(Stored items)
(** ** Properties *)

(** The entry header round trips: for every object kind that a header can
    carry (every kind but annotated tags, which the callers store as blobs) and
    every 64-bit size, [encode_type_and_size] appends at most ten bytes to the
    buffer, and [decode_type_and_size] on those bytes, whatever follows them,
    gives back the kind, the size and the number of bytes. *)
Theorem type_and_size_roundtrip t size buf rest :
  t ≠ AnnotatedTag → is_u64 size → bytes_ok rest →
  ∃ bs, encode_type_and_size t size buf = Ok (buf ++ bs) ∧ zlen bs ≤ 10 ∧
    decode_type_and_size (bs ++ rest) = Ok (Some (t, size, zlen bs)).
Proof.
  intros. exists (header_bytes t size).
  split; [by apply encode_type_and_size_bytes|].
  split; [by apply zlen_header_bytes|by apply decode_encoded_header].
Qed.
Lemma type_and_size_roundtrip_witness :
  ∃ bs, encode_type_and_size Delta 1000000 [7] = Ok ([7] ++ bs) ∧ zlen bs ≤ 10 ∧
    decode_type_and_size (bs ++ [1; 2]) = Ok (Some (Delta, 1000000, zlen bs)).
Proof.
  apply type_and_size_roundtrip; [done|unfold is_u64, U64_MAX; lia|].
  repeat constructor; unfold is_byte; lia.
Defined.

* _Try it_
Output each line of the entries exactly, so that nothing is lost.

* _Reply to the exercise_
(** ** Properties *)

(** The entry header round trips: for every object kind that a header can
    carry (every kind but annotated tags, which the callers store as blobs) and
    every 64-bit size, [encode_type_and_size] appends at most ten bytes to the
    buffer, and [decode_type_and_size] on those bytes, whatever follows them,
    gives back the kind, the size and the number of bytes. *)
Theorem type_and_size_roundtrip t size buf rest :
  t ≠ AnnotatedTag → is_u64 size → bytes_ok rest →
  ∃ bs, encode_type_and_size t size buf = Ok (buf ++ bs) ∧ zlen bs ≤ 10 ∧
    decode_type_and_size (bs ++ rest) = Ok (Some (t, size, zlen bs)).
Proof.
  intros. exists (header_bytes t size).
  split; [by apply encode_type_and_size_bytes|].
  split; [by apply zlen_header_bytes|by apply decode_encoded_header].
Qed.
Lemma type_and_size_roundtrip_witness :
  ∃ bs, encode_type_and_size Delta 1000000 [7] = Ok ([7] ++ bs) ∧ zlen bs ≤ 10 ∧
    decode_type_and_size (bs ++ [1; 2]) = Ok (Some (Delta, 1000000, zlen bs)).
Proof.
  apply type_and_size_roundtrip; [done|unfold is_u64, U64_MAX; lia|].
  repeat constructor; unfold is_byte; lia.
Defined.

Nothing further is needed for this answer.